“Noi siamo gli americani invisibili, quelli che a nessuno importa nemmeno di conoscere perché gli hanno detto di avere paura di noi e perché forse, se facessero lo sforzo di conoscerci, si renderebbero conto che non siamo poi così cattivi, e forse addirittura che siamo molto simili a loro. E chi odierebbero, allora?”

“The book of Unknown Americans” è il titolo originale, tradotto da Roberto Serrai in “Anche noi l’America”, di Cristina Henríquez, NNE 2016

La traduzione del titolo – spiegata da Serrai nella sua Nota – mantiene fede ai due cardini attorno ai quali ruota questo emozionante romanzo: la coralità e il sogno americano. Un sogno che non si riveste dei connotati di ricchezza e successo sociale, ma piuttosto di ricerca di sicurezza e libertà. Perché i personaggi che via via si affacciano davanti al lettore – e che il lettore quasi pensa di vedere seduti in poltrona a raccontargli la propria storia – hanno tutti lasciato il proprio Paese per fuggire a condizioni di forte instabilità sociale e politica, o di povertà, o di bisogno di cure.

“Politicamente, sai, non era poi tanto male. Somoza se n’era andato da un pezzo, i contras erano solo un ricordo. Ma per lasciare la povertà del Nicaragua e andare nel paese più ricco del mondo non c’era bisogno che qualcuno ti convincesse.”

Leggere le pagine di “Anche noi l’America” è come avere davanti una foto di gruppo, come quelle che scatta Micho Alvarez il pomeriggio di Natale, a casa dei Toro, dove gli inquilini del condominio si sono ritrovati, per riscaldarsi col calore umano, visto che il riscaldamento si è rotto. I Redwood Apartments è un grande condominio abitato da persone che hanno in comune la provenienza dai paesi dell’altra America, quella che guarda agli States con la speranza di una vita migliore, “l’idea del possibile che ti dà slancio”, pur sapendo che non tutto sarà come si è sperato, che le difficoltà ci saranno e bisognerà stringere i denti.

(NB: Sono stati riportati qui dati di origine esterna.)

(* ===== verification/FakeProofs.v ===== *)
(** * Correctness of the in-memory cluster

    The invariant of the fake, its preservation by every operation, and the
    effect of the operations that move slots. *)

From S2P Require Import Prelude GoStrings Cluster Slots Fake.
Local Open Scope string_scope.
Local Open Scope list_scope.
Local Open Scope Z_scope.

(** ** Slot totals *)

Lemma assigned_empty : Fake.assignedSlots ∅ = 0.
Proof. unfold Fake.assignedSlots. by rewrite map_to_list_empty. Qed.

Lemma assigned_insert_new f k n :
  f !! k = None → Fake.assignedSlots (<[k := n]> f) = SlotCount n + Fake.assignedSlots f.
Proof. intros H. unfold Fake.assignedSlots. by rewrite map_to_list_insert. Qed.

Lemma assigned_delete f k n :
  f !! k = Some n → Fake.assignedSlots f = SlotCount n + Fake.assignedSlots (delete k f).
Proof.
  intros H. rewrite <- (insert_delete_id f k n H) at 1.
  apply assigned_insert_new, lookup_delete_eq.
Qed.

Lemma assigned_alter f k n (g : NodeInfo → NodeInfo) :
  f !! k = Some n →
  Fake.assignedSlots (alter g k f) = Fake.assignedSlots f - SlotCount n + SlotCount (g n).
Proof.
  intros H. rewrite (assigned_delete f k n H).
  rewrite (assigned_delete (alter g k f) k (g n)).
  - rewrite delete_alter_eq. lia.
  - by rewrite lookup_alter_eq, H.
Qed.

(** Summing over a permutation of the keys, one term per key. *)
Lemma assigned_by_keys f (ks : list string) :
  NoDup ks → (∀ k, k ∈ ks → is_Some (f !! k)) →
  (∀ k n, f !! k = Some n → k ∉ ks → SlotCount n = 0) →
  Fake.assignedSlots f = sumZ (map (λ k, Fake.countAt k f) ks).
Proof.
  revert f. induction ks as [|k ks IH]; intros f Hnd Hin Hout.
  - apply sumZ_map_zero. intros [k n] Hk%elem_of_map_to_list. simpl. eapply Hout; [done|].
    apply not_elem_of_nil.
  - apply NoDup_cons in Hnd as [Hk Hnd]. destruct (Hin k) as [n Hn]; [left|].
    rewrite (assigned_delete f k n Hn). simpl.
    rewrite (IH (delete k f)); [|done| |].
    + f_equal; [unfold Fake.countAt; by rewrite Hn|]. f_equal. apply map_ext_in.
      intros k' Hk'%list_elem_of_In. unfold Fake.countAt. rewrite lookup_delete_ne; congruence.
    + intros k' Hk'. rewrite lookup_delete_ne by congruence. apply Hin. by right.
    + intros k' n' [Hne Hl]%lookup_delete_Some Hk'. eapply Hout; [done|].
      rewrite not_elem_of_cons. auto.
Qed.

Lemma SlotCount_countToRanges n c :
  SlotCount (set_nSlots (Fake.countToRanges c) n) = Z.max 0 c.
Proof.
  rewrite SlotCount_sum. unfold Fake.countToRanges. destruct (Z.leb_spec c 0); simpl; [lia|].
  unfold rangeCount. simpl. lia.
Qed.

Lemma SlotCount_range n r : SlotCount (set_nSlots [r] n) = rangeCount r.
Proof. rewrite SlotCount_sum. simpl. lia. Qed.

(** ** The invariant *)

(** A node is stored under its ID, which is its host; slot counts are not
    negative; only primaries hold slots. *)
Record node_ok (k : string) (n : NodeInfo) : Prop := {
  ok_id : nID n = k;
  ok_host : nHost n = k;
  ok_count : 0 ≤ SlotCount n;
  ok_replica : IsPrimary n = false → nSlots n = []
}.

Definition fake_inv (f : gmap string NodeInfo) : Prop := map_Forall node_ok f.

Lemma fake_inv_alter f k g :
  fake_inv f → (∀ n, f !! k = Some n → node_ok k n → node_ok k (g n)) → fake_inv (alter g k f).
Proof.
  intros Hf Hg k' n'. rewrite lookup_alter_Some. intros [(<- & n & Hn & ->)|[_ Hn]].
  - apply Hg; [done|]. by apply Hf.
  - by apply Hf.
Qed.

Lemma fake_inv_ensure f e : fake_inv f → fake_inv (Fake.ensure e f).
Proof.
  intros Hf. unfold Fake.ensure. destruct (f !! epHost e); [done|].
  apply map_Forall_insert_2; [|done]. by constructor.
Qed.

Lemma ensure_is_some f e : is_Some (Fake.ensure e f !! epHost e).
Proof. unfold Fake.ensure. destruct (f !! epHost e) eqn:E; [by eauto|]. rewrite lookup_insert_eq. eauto. Qed.

Lemma fake_inv_assignEven f ids :
  Z.of_nat (length ids) ≤ 2 ^ 44 → fake_inv f →
  (∀ k n, k ∈ ids → f !! k = Some n → IsPrimary n = true) →
  fake_inv (Fake.assignEven ids f).
Proof.
  intros Hlen Hf Hprim. unfold Fake.assignEven. set (k := Z.of_nat (length ids)) in *.
  assert (∀ l f, fake_inv f →
    (∀ i id, (i, id) ∈ l → 0 ≤ i < k ∧ ∀ n, f !! id = Some n → IsPrimary n = true) →
    fake_inv (fold_left (λ f (p : Z * string),
      alter (set_nSlots [mkRange (shardStart k p.1) (shardEnd k p.1)]) p.2 f) l f)) as Hfold.
  { clear f Hf Hprim. induction l as [|[i id] l IH]; intros f Hf Hl; [done|]. simpl. apply IH.
    - apply fake_inv_alter; [done|]. intros n Hn [? ? ? ?].
      destruct (Hl i id) as [Hi Hp]; [left|]. constructor; [done..| |].
      + rewrite SlotCount_range. unfold rangeCount; simpl.
        rewrite shardStart_split, shardEnd_split by lia.
        pose proof (splitAt_mono k i (i + 1)). lia.
      + intros Hnp. specialize (Hp n Hn). unfold IsPrimary in *. simpl in *. congruence.
    - intros j id' Hj. destruct (Hl j id') as [Hj' Hp]; [by right|]. split; [done|].
      intros n Hn. rewrite lookup_alter_Some in Hn.
      destruct Hn as [(<- & n0 & Hn0 & ->)|[_ Hn0]]; [|by apply Hp].
      unfold IsPrimary in *. simpl. by apply Hp. }
  apply Hfold; [done|]. intros i id Hi.
  pose proof (elem_of_zip_l _ _ _ _ Hi) as Hil%elem_of_seqZ.
  pose proof (elem_of_zip_r _ _ _ _ Hi) as Hir. split; [lia|]. intros n. by apply Hprim.
Qed.

(** ** Keys selected by a test, as [primaries] and [Reshard] collect them *)

Section KeysWhere.
Context (P : string * NodeInfo → bool).
Let sel (p : string * NodeInfo) : option string := if P p then Some p.1 else None.

Lemma elem_of_keysWhere f k :
  k ∈ Fake.sortIDs (omap sel (map_to_list f)) ↔ ∃ n, f !! k = Some n ∧ P (k, n) = true.
Proof.
  unfold Fake.sortIDs. rewrite merge_sort_Permutation, list_elem_of_omap. split.
  - intros ([k' n] & Hin%elem_of_map_to_list & Hs). unfold sel in Hs.
    destruct (P (k', n)) eqn:E; [|done]. simplify_eq/=. eauto.
  - intros (n & Hn & HP). exists (k, n). split; [by apply elem_of_map_to_list|].
    unfold sel. by rewrite HP.
Qed.

Lemma NoDup_keysWhere f : NoDup (Fake.sortIDs (omap sel (map_to_list f))).
Proof.
  unfold Fake.sortIDs. rewrite merge_sort_Permutation.
  pose proof (NoDup_fst_map_to_list f) as Hnd.
  induction (map_to_list f) as [|[k n] l IH]; [by apply NoDup_nil_2|].
  apply NoDup_cons in Hnd as [Hk Hnd]. rewrite omap_cons. unfold sel at 1.
  destruct (P (k, n)); [|by apply IH]. apply NoDup_cons. split; [|by apply IH].
  intros ([k' n'] & Hin & Hs)%list_elem_of_omap. unfold sel in Hs.
  destruct (P (k', n')); simplify_eq/=. apply Hk. apply list_elem_of_fmap. by exists (k, n').
Qed.

Lemma length_keysWhere f : (length (Fake.sortIDs (omap sel (map_to_list f))) ≤ size f)%nat.
Proof.
  unfold Fake.sortIDs. rewrite merge_sort_Permutation, <- length_map_to_list.
  induction (map_to_list f) as [|p l IH]; [done|]. rewrite omap_cons.
  destruct (sel p); simpl; lia.
Qed.

End KeysWhere.

(** ** Every operation preserves the invariant *)

Lemma size_alter (f : gmap string NodeInfo) k g : size (alter g k f) = size f.
Proof. rewrite <- !(size_dom (D := gset string)). by rewrite dom_alter_L. Qed.

Lemma fake_inv_setCount f id c :
  fake_inv f → (∀ n, f !! id = Some n → IsPrimary n = false → c ≤ 0) → fake_inv (Fake.setCount id c f).
Proof.
  intros Hf Hc. apply fake_inv_alter; [done|]. intros n Hn [? ? ? ?]. constructor; [done..| |].
  - rewrite SlotCount_countToRanges. lia.
  - intros Hp. unfold Fake.countToRanges. rewrite (proj2 (Z.leb_le _ _)); [done|]. by eapply Hc.
Qed.

Lemma fake_inv_promote f id :
  fake_inv f → fake_inv (alter (λ nd, set_nFlags ["master"] (set_nMasterID "" nd)) id f).
Proof. intros Hf. apply fake_inv_alter; [done|]. intros n _ [? ? ? ?]. by constructor. Qed.

Lemma fake_inv_clear f : fake_inv f → fake_inv (set_nSlots [] <$> f).
Proof.
  intros Hf k n. rewrite lookup_fmap_Some. intros (n0 & <- & [? ? ? ?]%Hf). by constructor.
Qed.

Lemma fake_inv_clear_ids f ids :
  fake_inv f → fake_inv (fold_left (λ f id, alter (set_nSlots []) id f) ids f).
Proof.
  revert f. induction ids as [|id ids IH]; intros f Hf; [done|]. simpl. apply IH.
  apply fake_inv_alter; [done|]. intros n _ [? ? ? ?]. by constructor.
Qed.

Lemma SlotCount_replica f k n : fake_inv f → f !! k = Some n → IsPrimary n = false → SlotCount n = 0.
Proof. intros Hf [? ? ? Hr]%Hf Hp. by apply SlotCount_nil, Hr. Qed.
(* ===== verification/DeepCopy.v ===== *)
(** * Deep copies of the custom resource

    Models [api/v1alpha1/zz_generated.deepcopy.go] on an explicit heap: a
    struct holds pointers and slice headers, [new] and [make] take a fresh
    location, and an assignment through a pointer changes a cell that others
    may share.  [*out = *in] overwrites every field of [out], so a
    [DeepCopyInto] is a computation from the value read at [in] to the value
    written at [out]; an inner call [in.F.DeepCopyInto(&out.F)] gives the new
    value of field [F].  A computation has no result when Go panics (a
    dangling location or an index out of range).  The library types
    ([ObjectMeta], [ListMeta], [ResourceRequirements], [Quantity],
    [Condition]) are not part of the repository: class [GoLib]. *)

From S2P Require Import Prelude API.
Local Open Scope string_scope.
Local Open Scope list_scope.

(** ** Memory *)

Definition loc := positive.

(** A slice header over an array; a nil slice is [None]. *)
Record slice := mkSlice { slArr : loc; slOff : nat; slLen : nat }.
Definition gslice (A : Type) : Type := option slice.

(** The library types, their zero values and what else their pointers reach. *)
Class GoLib := {
  gObjectMeta : Type; zeroObjectMeta : gObjectMeta;
  gListMeta : Type; zeroListMeta : gListMeta;
  gResources : Type; zeroResources : gResources;
  gQuantity : Type; zeroQuantity : gQuantity;
  gCondition : Type; zeroCondition : gCondition;
  gOther : Type
}.

Section Memory.
Context {L : GoLib}.

Record TypeMeta := mkTypeMeta { tmKind : string; tmAPIVersion : string }.

Record gHAPolicy := mkGHAPolicy {
  gMinReplicasToWrite : Z; gRequireFullCoverage : option loc; gClusterNodeTimeoutMillis : Z }.
Record gStorageSpec := mkGStorage { gSize : gQuantity; gStorageClassName : string }.
Record gSpec := mkGSpec {
  gShardsOf : Z; gReplicasPerShard : Z; gImage : string; gStorage : gStorageSpec; gResourcesOf : gResources;
  gPersistence : PersistenceSpec; gPerformance : PerformanceSpec; gHAPolicyOf : gHAPolicy }.
Record gShardStatus := mkGShardStatus {
  gsIndex : Z; gsPrimaryPod : string; gsPrimaryNodeID : string; gsSlots : string; gsReadyReplicas : Z;
  gsNodeIDs : gslice string }.
Record gStatus := mkGStatus {
  gPhase : ValkeyClusterPhase; gObservedGeneration : Z; gReadyShards : Z;
  gShards : gslice gShardStatus; gConditions : gslice gCondition }.
Record gCluster := mkGCluster { gTypeMeta : TypeMeta; gMeta : gObjectMeta; gSpecOf : gSpec; gStatusOf : gStatus }.
Record gList := mkGList { glTypeMeta : TypeMeta; glListMeta : gListMeta; glItems : gslice gCluster }.

Definition zeroHAPolicy : gHAPolicy := mkGHAPolicy 0 None 0.
Definition zeroPerformance : PerformanceSpec := mkPerformance 0 "".
Definition zeroPersistence : PersistenceSpec := mkPersistence "" "".
Definition zeroStorage : gStorageSpec := mkGStorage zeroQuantity "".
Definition zeroSpec : gSpec := mkGSpec 0 0 "" zeroStorage zeroResources zeroPersistence zeroPerformance zeroHAPolicy.
Definition zeroShardStatus : gShardStatus := mkGShardStatus 0 "" "" "" 0 None.
Definition zeroStatus : gStatus := mkGStatus PhaseUnset 0 0 None None.
Definition zeroCluster : gCluster := mkGCluster (mkTypeMeta "" "") zeroObjectMeta zeroSpec zeroStatus.
Definition zeroList : gList := mkGList (mkTypeMeta "" "") zeroListMeta None.

(** What a location holds: a variable of a struct type, an array, or memory of
    the libraries. *)
Inductive cell :=
| CBool (b : bool)
| CStrings (l : list string)
| CShards (l : list gShardStatus)
| CConditions (l : list gCondition)
| CItems (l : list gCluster)
| CHAPolicy (x : gHAPolicy)
| CPerformance (x : PerformanceSpec)
| CPersistence (x : PersistenceSpec)
| CShardStatus (x : gShardStatus)
| CStorage (x : gStorageSpec)
| CCluster (x : gCluster)
| CList (x : gList)
| CSpec (x : gSpec)
| CStatus (x : gStatus)
| COther (x : gOther).

Local Abbreviation heap := (gmap loc cell).

(** How a type lives in a cell, with the value [new] starts it with. *)
Class Boxed (A : Type) := {
  box : A → cell;
  unbox : cell → option A;
  zero : A;
  unbox_box a : unbox (box a) = Some a
}.

Definition alloc (c : cell) : M heap loc := λ h, let l := fresh (dom h) in Some (l, <[l := c]> h).
Definition load {A} `{!Boxed A} (l : loc) : M heap A :=
  λ h, match h !! l ≫= unbox with Some a => Some (a, h) | None => None end.
Definition store {A} `{!Boxed A} (l : loc) (a : A) : M heap unit :=
  λ h, match h !! l with Some _ => Some (tt, <[l := box a]> h) | None => None end.

#[export, refine] Instance Boxed_bool : Boxed bool :=
  {| box := CBool; unbox c := match c with CBool b => Some b | _ => None end; zero := false |}.
Proof. done. Defined.
#[export, refine] Instance Boxed_strings : Boxed (list string) :=
  {| box := CStrings; unbox c := match c with CStrings l => Some l | _ => None end; zero := [] |}.
Proof. done. Defined.
#[export, refine] Instance Boxed_shards : Boxed (list gShardStatus) :=
  {| box := CShards; unbox c := match c with CShards l => Some l | _ => None end; zero := [] |}.
Proof. done. Defined.
#[export, refine] Instance Boxed_conditions : Boxed (list gCondition) :=
  {| box := CConditions; unbox c := match c with CConditions l => Some l | _ => None end; zero := [] |}.
Proof. done. Defined.
#[export, refine] Instance Boxed_items : Boxed (list gCluster) :=
  {| box := CItems; unbox c := match c with CItems l => Some l | _ => None end; zero := [] |}.
Proof. done. Defined.
#[export, refine] Instance Boxed_HAPolicy : Boxed gHAPolicy :=
  {| box := CHAPolicy; unbox c := match c with CHAPolicy x => Some x | _ => None end; zero := zeroHAPolicy |}.
Proof. done. Defined.
#[export, refine] Instance Boxed_Performance : Boxed PerformanceSpec :=
  {| box := CPerformance; unbox c := match c with CPerformance x => Some x | _ => None end; zero := zeroPerformance |}.
Proof. done. Defined.
#[export, refine] Instance Boxed_Persistence : Boxed PersistenceSpec :=
  {| box := CPersistence; unbox c := match c with CPersistence x => Some x | _ => None end; zero := zeroPersistence |}.
Proof. done. Defined.
#[export, refine] Instance Boxed_ShardStatus : Boxed gShardStatus :=
  {| box := CShardStatus; unbox c := match c with CShardStatus x => Some x | _ => None end; zero := zeroShardStatus |}.
Proof. done. Defined.
#[export, refine] Instance Boxed_Storage : Boxed gStorageSpec :=
  {| box := CStorage; unbox c := match c with CStorage x => Some x | _ => None end; zero := zeroStorage |}.
Proof. done. Defined.
#[export, refine] Instance Boxed_Cluster : Boxed gCluster :=
  {| box := CCluster; unbox c := match c with CCluster x => Some x | _ => None end; zero := zeroCluster |}.
Proof. done. Defined.
#[export, refine] Instance Boxed_List : Boxed gList :=
  {| box := CList; unbox c := match c with CList x => Some x | _ => None end; zero := zeroList |}.
Proof. done. Defined.
#[export, refine] Instance Boxed_Spec : Boxed gSpec :=
  {| box := CSpec; unbox c := match c with CSpec x => Some x | _ => None end; zero := zeroSpec |}.
Proof. done. Defined.
#[export, refine] Instance Boxed_Status : Boxed gStatus :=
  {| box := CStatus; unbox c := match c with CStatus x => Some x | _ => None end; zero := zeroStatus |}.
Proof. done. Defined.

(** ** Slices *)

(** [make([]A, n)] *)
Definition makeSlice {A} `{!Boxed (list A)} (z : A) (n : nat) : M heap slice :=
  arr <- alloc (box (replicate n z)) ;; ret (mkSlice arr 0 n).

(** [s[i]] and [s[i] = v] *)
Definition getElem {A} `{!Boxed (list A)} (s : slice) (i : nat) : M heap A :=
  l <- load (slArr s) ;;
  match (if decide (i < slLen s) then l !! (slOff s + i) else None)%nat with
  | Some a => ret a
  | None => λ _, None
  end.
Definition setElem {A} `{!Boxed (list A)} (s : slice) (i : nat) (a : A) : M heap unit :=
  l <- load (A := list A) (slArr s) ;;
  if decide (i < slLen s ∧ slOff s + i < length l)%nat then store (slArr s) (<[(slOff s + i)%nat := a]> l)
  else λ _, None.

(** The loop over the indexes of the source that copies each element into the
    element of the new slice at the same index. *)
Definition copyElems {A} `{!Boxed (list A)} (into : A → M heap A) (src dst : slice) : M heap unit :=
  forM (seq 0 (slLen src)) (λ i, x <- getElem src i ;; y <- into x ;; setElem dst i y).

(** A nil slice stays nil; otherwise [make] with the same length and the loop.
    The builtin [copy] on strings is the loop with plain assignment. *)
Definition copySlice {A} `{!Boxed (list A)} (z : A) (into : A → M heap A) (s : gslice A) :
    M heap (gslice A) :=
  match s with
  | None => ret None
  | Some src => dst <- makeSlice z (slLen src) ;; _ <- copyElems into src dst ;; ret (Some dst)
  end.
End Memory.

È un romanzo collettivo dove ci sono i protagonisti principali, la famiglia Rivera e la famiglia Toro, e tutti gli altri coinquilini, i latinos residenti nel condominio; la narrazione è condotta in prima persona da Alma Rivera e da Mayor Toro, a cui si alternano gli altri personaggi, ciascuno prendendo la parola per raccontare la propria storia, cosa si è lasciato alle spalle e perché.

Alma, suo marito Arturo e la figlia Maribel hanno lasciato il México, con tanta nostalgia nel cuore ma consapevoli della necessità di offrire a Maribel una possibilità: quella di essere curata e seguita in maniera adeguata, con dei programmi scolastici adatti a farle recuperare il trauma che ha subito a causa di un incidente; un tragico avvenimento che ha modificato la sua vita e ha creato un senso di colpa difficile da superare nella madre. Per questo viaggio hanno messo via tutti i risparmi, hanno aspettato un anno per avere i documenti in regola e con un lavoro concreto ad attenderli nel Delaware, e un minuscolo e spoglio appartamento dove sistemarsi. Manca tutto: l’arredamento, i cibi del proprio paese, la famiglia, i soldi, ma sono disposti a sopportare tutto ciò purché Maribel possa ristabilirsi.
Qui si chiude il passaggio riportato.